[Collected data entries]
Definition onclose (reason : string) (code : nat) : M Chan unit :=
  modify (console_put LOG "WebSocket disconnected. Reconnecting..."
                      [ArgNum code; ArgStr reason]) ;;
  modify (set_div [P "WebSocket disconnected. Attempting to reconnect..."]) ;;
  modify (setTimeout_connect 5000%N).

Definition connectWebSocket : M Chan unit :=
  modify (console_put LOG "Attempting WebSocket connection to:"
                      [ArgStr WEBSOCKET_URL]) ;;
  modify new_WebSocket.

(* --- Weather & Speed --- *)

Definition NGROK_HTTPS_URL : string := "https://c813-50-234-34-194.ngrok-free.app".
Definition API_BASE_URL : string := NGROK_HTTPS_URL.

Record WeatherView : Type := {
  weatherInfoDiv : Text;
  locationStatusP : Text;
  refreshWeatherBtn_disabled : bool
}.

(** What the script waits for. *)
Inductive Request : Type :=
| ReqPermissions
| ReqPosition (enableHighAccuracy : bool) (timeout : N)
| ReqFetch (url : Text).

(** The weather part of the page: what is on screen, the console, and for
    every [await] the request with what was on screen while it was
    pending. *)
Record WeatherPage : Type := {
  wview : WeatherView;
  w_console : list LogEntry;
  w_awaits : list (Request * WeatherView)
}.

Definition on_wview (f : WeatherView -> WeatherView) (p : WeatherPage)
  : WeatherPage :=
  {| wview := f (wview p); w_console := w_console p; w_awaits := w_awaits p |}.

Definition set_weatherInfo (t : Text) : WeatherPage -> WeatherPage :=
  on_wview (fun v => {| weatherInfoDiv := t;
                        locationStatusP := locationStatusP v;
                        refreshWeatherBtn_disabled := refreshWeatherBtn_disabled v |}).

Definition set_locationStatus (t : Text) : WeatherPage -> WeatherPage :=
  on_wview (fun v => {| weatherInfoDiv := weatherInfoDiv v;
                        locationStatusP := t;
                        refreshWeatherBtn_disabled := refreshWeatherBtn_disabled v |}).

Definition set_refreshDisabled (b : bool) : WeatherPage -> WeatherPage :=
  on_wview (fun v => {| weatherInfoDiv := weatherInfoDiv v;
                        locationStatusP := locationStatusP v;
                        refreshWeatherBtn_disabled := b |}).

Definition w_log (l : Level) (lbl : string) (a : list LogArg)
           (p : WeatherPage) : WeatherPage :=
  {| wview := wview p;
     w_console := w_console p ++ [{| level := l; label := lbl; args := a |}];
     w_awaits := w_awaits p |}.

(** [await request] against the outcome the environment gives it. *)
Definition await {A} (rq : Request) (result : exn + A) : M WeatherPage A :=
  fun p => (result, {| wview := wview p; w_console := w_console p;
                       w_awaits := w_awaits p ++ [(rq, wview p)] |}).

(** A parameter declared [= null]: [undefined] takes the default. *)
Definition default_null (v : JS) : JSValue :=
  match v with
  | Some w => w
  | None => JNull
  end.

Definition is_null (v : JSValue) : bool :=
  match v with
  | JNull => true
  | _ => false
  end.

(** The [try] block of [fetchWeatherAndSpeed]. *)
Definition fetchWeatherAndSpeed_try (url : Text) (net : exn + Response)
  : M WeatherPage unit :=
  response <- await (ReqFetch url) net ;;
  (if negb (ok response) then
     let errorDetail := [Lit "HTTP error! status: "; Lit (dec (status response))] in
     detail <- try_catch
                 (errorJson <- lift (response_json response) ;;
                  d <- lift (prop "detail" errorJson) ;;
                  ret (errorDetail ++
                       [Lit " - ";
                        if truthy d then interp d else Stringify errorJson]))
                 (fun _ => ret errorDetail) ;;
     throw (Error detail)
   else ret tt) ;;
  data <- lift (response_json response) ;;
  desc <- lift (prop "weather_desc" data) ;;
  vis <- lift (prop "visibility_km" data) ;;
  rain <- lift (prop "is_raining" data) ;;
  speed <- lift (prop "safe_speed_kmh" data) ;;
  modify (set_weatherInfo
    ([Lit "<p><strong>Weather:</strong> "; or_else desc "N/A";
      Lit "</p><p><strong>Visibility:</strong> "] ++
     (match vis with
      | Some JNull => [Lit "N/A"]
      | _ => [interp vis; Lit " km"]
      end) ++
     [Lit "</p><p><strong>Raining:</strong> ";
      Lit (if truthy rain then "Yes" else "No");
      Lit "</p><p><strong>Max Safe Speed:</strong> "; interp speed;
      Lit " km/h</p>"])) ;;
  used <- lift (prop "location_used" data) ;;
  modify (set_locationStatus [Lit "Weather based on: "; interp used]).

Definition fetchWeatherAndSpeed (latitude longitude : JS)
           (net : exn + Response) : M WeatherPage unit :=
  let latitude := default_null latitude in
  let longitude := default_null longitude in
  modify (w_log LOG "Fetching weather from:"
                [ArgStr (API_BASE_URL ++ "/api/weather_conditions")%string]) ;;
  modify (set_weatherInfo [Lit "<p>Fetching weather data...</p>"]) ;;
  modify (set_locationStatus [Lit "Requesting weather..."]) ;;
  modify (set_refreshDisabled true) ;;
  let url := [Lit API_BASE_URL; Lit "/api/weather_conditions"] in
  url <- (if negb (is_null latitude) && negb (is_null longitude)
          then ret (url ++ [Lit "?lat="; Val latitude; Lit "&lon="; Val longitude])
          else modify (set_locationStatus
                         [Lit "Using default location for weather."]) ;;
               ret url) ;;
  try_finally
    (try_catch
       (fetchWeatherAndSpeed_try url net)
       (fun error =>
          modify (w_log ERROR "Error fetching weather data:" [ArgExn error]) ;;
          modify (set_weatherInfo
                    ([Lit (dq "<p style='color: red;'>Could not load weather data: ")] ++
                     message_of error ++ [Lit "</p>"])) ;;
          modify (set_locationStatus [Lit "Failed to get weather."])))
    (modify (set_refreshDisabled false)).

(* --- Location via the Capacitor plugin --- *)

(** How [GeolocationPlugin] is found: under [Capacitor.Plugins], or as the
    imported global [Geolocation], which may hold a falsy value or not be
    declared at all. *)
Inductive PluginLookup : Type :=
| ViaCapacitor
| ViaGlobal
| GlobalFalsy
| GlobalUnbound.

(** The outcomes the environment gives to one run of the chain.  What the
    plugin resolves to is plain data and is written as a JSON value, a
    number by a decimal numeral that denotes it. *)
Record GeoEnv : Type := {
  plugin : PluginLookup;
  permissions : exn + JSValue;   (* requestPermissions() *)
  position : exn + JSValue;      (* getCurrentPosition(options) *)
  weather : exn + Response       (* fetch(url) *)
}.

Definition requestLocationAndFetchWeather (env : GeoEnv) : M WeatherPage unit :=
  modify (w_log LOG "Requesting location via Capacitor plugin..." []) ;;
  modify (set_locationStatus [Lit "Requesting location permission..."]) ;;
  modify (set_refreshDisabled true) ;;
  try_catch
    (match plugin env with
     | GlobalUnbound => throw (Thrown (Unbound "Geolocation"))
     | GlobalFalsy =>
       throw (Error [Lit "Geolocation plugin is not available. Check import/Capacitor setup."])
     | _ => ret tt
     end ;;
     permStatus <- await ReqPermissions (permissions env) ;;
     modify (w_log LOG "Permission status:" []) ;;
     loc <- lift (prop "location" permStatus) ;;
     if strict_eq_str loc "granted" || strict_eq_str loc "prompt-with-rationale"
     then
       modify (set_locationStatus [Lit "Permission granted. Getting position..."]) ;;
       pos <- await (ReqPosition false 10000%N) (position env) ;;
       modify (w_log LOG "Position acquired:" []) ;;
       modify (set_locationStatus [Lit "Location acquired."]) ;;
       coords <- lift (prop "coords" pos) ;;
       lat <- lift (prop_js "latitude" coords) ;;
       coords' <- lift (prop "coords" pos) ;;
       lon <- lift (prop_js "longitude" coords') ;;
       spawn (fetchWeatherAndSpeed lat lon (weather env))
     else
       modify (w_log WARN "Location permission denied by user." []) ;;
       modify (set_locationStatus
                 [Lit "Location permission denied. Using default location."]) ;;
       spawn (fetchWeatherAndSpeed None None (weather env)))
    (fun error =>
       modify (w_log ERROR "Capacitor Geolocation Error:" [ArgExn error]) ;;
       modify (set_locationStatus
                 ([Lit "Could not get location: "] ++ message_of error ++
                  [Lit ". Using default."])) ;;
       spawn (fetchWeatherAndSpeed None None (weather env))).

End Webapp.

(* ================================================================== *)
(** * The event loop seen from the push channel *)

(** The WebSocket code of a page: [connectWebSocket] and the four handlers
    it installs on every socket it creates. *)
Record Script : Type := {
  connect : M Chan unit;
  on_open : M Chan unit;
  on_message : string -> M Chan unit;
  on_error : string -> M Chan unit;
  on_close : string -> nat -> M Chan unit
}.

Definition dashboard : Script :=
  {| connect := Dashboard.connectWebSocket;
     on_open := Dashboard.onopen;
     on_message := Dashboard.onmessage;
     on_error := Dashboard.onerror;
     on_close := Dashboard.onclose |}.

Definition webapp : Script :=
  {| connect := Webapp.connectWebSocket;
     on_open := Webapp.onopen;
     on_message := Webapp.onmessage;
     on_error := Webapp.onerror;
     on_close := Webapp.onclose |}.

(** What the platform can deliver to the page.  Socket events name the
    socket by its index; [EvError] carries the clock reading the handler
    takes; [EvTimeout k] runs the [k]-th pending timer. *)
Inductive Event : Type :=
| EvOpen (i : nat)
| EvMessage (i : nat) (data : string)
| EvError (i : nat) (iso : string)
| EvClose (i : nat) (reason : string) (code : nat)
| EvElapse (ms : N)
| EvTimeout (k : nat).
(* ===== verification/_CoqProject ===== *)
-Q . S2P
Prelude.v
Models.v
CloudTypes.v
Config.v
Scaling.v
Json.v
World.v
Database.v
Logic.v
Hoare.v
Storage.v
Status.v
Lifecycle.v
TaskRows.v
Payload.v
PyText.v
S3.v
Upstream.v
WorkerRepository.v
CacheService.v
Ingest.v
Results.v
Normalize.v
TaskApi.v
Ocr.v
AdminApi.v
TaskRepository.v
Lock.v
Provider.v
Ec2.v
Health.v
Startup.v
Reconcile.v
Scheduler.v
Fleet.v
Retention.v
System.v
Schema.v
Boot.v
App.v
Metrics.v
Demo.v
FleetTypes.v
LivenessSpec.v
DispatchSpec.v
LifecycleSpec.v
ProgressSpec.v
CompletionSpec.v
DeliverySpec.v
CacheSpec.v
FleetSpec.v
LockSpec.v
PayloadSpec.v
RetentionSpec.v
NormalizeSpec.v
IngestSpec.v
GatewaySpec.v
OcrSpec.v
StartupSpec.v
SystemSpec.v
SchemaSpec.v
BootSpec.v
AppSpec.v
RequestSpec.v
ProvenanceSpec.v
JourneySpec.v
MetricsSpec.v
(* ===== verification/CloudTypes.v ===== *)
(** * CloudTypes: [cloud/types.py], the vendor-neutral compute vocabulary

    Instance states are an enum; the persisted [Worker.cloud_state] and
    [desired_state] values are strings, as in the database. *)
From stdpp Require Import pretty.
From S2P Require Import Prelude.

Inductive InstanceState :=
| RUNNING | SUSPENDED | STARTING | STOPPING | TERMINATING | TERMINATED | UNKNOWN.

#[export] Instance InstanceState_eq_dec : EqDecision InstanceState.
Proof. solve_decision. Defined.

Definition CLOUD_STATE_PENDING := "pending".
Definition CLOUD_STATE_RUNNING := "running".
Definition CLOUD_STATE_STOPPING := "stopping".
Definition CLOUD_STATE_TERMINATING := "terminating".
Definition CLOUD_STATE_STOPPED := "stopped".
Definition CLOUD_STATE_TERMINATED := "terminated".
Definition CLOUD_STATE_UNKNOWN := "unknown".

(** [_INSTANCE_TO_CLOUD_STATE.get(state, CLOUD_STATE_UNKNOWN)]. *)
Definition cloud_state_from_instance (state : InstanceState) : string :=
  match state with
  | RUNNING => CLOUD_STATE_RUNNING
  | SUSPENDED => CLOUD_STATE_STOPPED
  | STARTING => CLOUD_STATE_PENDING
  | STOPPING => CLOUD_STATE_STOPPING
  | TERMINATING => CLOUD_STATE_TERMINATING
  | TERMINATED => CLOUD_STATE_TERMINATED
  | UNKNOWN => CLOUD_STATE_UNKNOWN
  end.

Definition TAG_MANAGED := "mineru-gateway-managed".
Definition TAG_DEPLOYMENT := "mineru-gateway-deployment".
Definition TAG_WORKER_ID := "mineru-gateway-worker-id".
Definition TAG_ROLE := "mineru-gateway-role".
Definition TAG_GENERATION := "mineru-gateway-generation".
Definition TAG_ROLE_WORKER := "worker".
Definition TAG_NAME := "Name".

Definition format_worker_instance_name (deployment_id worker_id : string) : string :=
  let suffix := removeprefix "cloud-" worker_id in
  deployment_id +:+ "-" +:+ suffix.

(** A dict literal: an association list in insertion order. *)
Definition build_worker_tags (worker_id deployment_id : string) (generation : Z)
  : list (string * string) :=
  [ (TAG_NAME, format_worker_instance_name deployment_id worker_id);
    (TAG_MANAGED, "true");
    (TAG_DEPLOYMENT, deployment_id);
    (TAG_WORKER_ID, worker_id);
    (TAG_ROLE, TAG_ROLE_WORKER);
    (TAG_GENERATION, pretty generation) ].

Record DiscoveredInstance := mkDiscovered {
  d_instance_id : string;
  d_worker_id : option string;
  d_state : InstanceState;
  d_tags : gmap string string
}.

Lemma cloud_state_from_instance_inj s1 s2 :
  cloud_state_from_instance s1 = cloud_state_from_instance s2 -> s1 = s2.
Proof. by destruct s1, s2. Qed.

▶ [Task prompt]
Your task is to restate, word for word, only those lines above that fall between the line holding "[ArgStr (API_BASE_URL ++" and the line holding "(** How [GeolocationPlugin]", inclusive.

▶ [Solution]
                [ArgStr (API_BASE_URL ++ "/api/weather_conditions")%string]) ;;
  modify (set_weatherInfo [Lit "<p>Fetching weather data...</p>"]) ;;
  modify (set_locationStatus [Lit "Requesting weather..."]) ;;
  modify (set_refreshDisabled true) ;;
  let url := [Lit API_BASE_URL; Lit "/api/weather_conditions"] in
  url <- (if negb (is_null latitude) && negb (is_null longitude)
          then ret (url ++ [Lit "?lat="; Val latitude; Lit "&lon="; Val longitude])
          else modify (set_locationStatus
                         [Lit "Using default location for weather."]) ;;
               ret url) ;;
  try_finally
    (try_catch
       (fetchWeatherAndSpeed_try url net)
       (fun error =>
          modify (w_log ERROR "Error fetching weather data:" [ArgExn error]) ;;
          modify (set_weatherInfo
                    ([Lit (dq "<p style='color: red;'>Could not load weather data: ")] ++
                     message_of error ++ [Lit "</p>"])) ;;
          modify (set_locationStatus [Lit "Failed to get weather."])))
    (modify (set_refreshDisabled false)).

(* --- Location via the Capacitor plugin --- *)

(** How [GeolocationPlugin] is found: under [Capacitor.Plugins], or as the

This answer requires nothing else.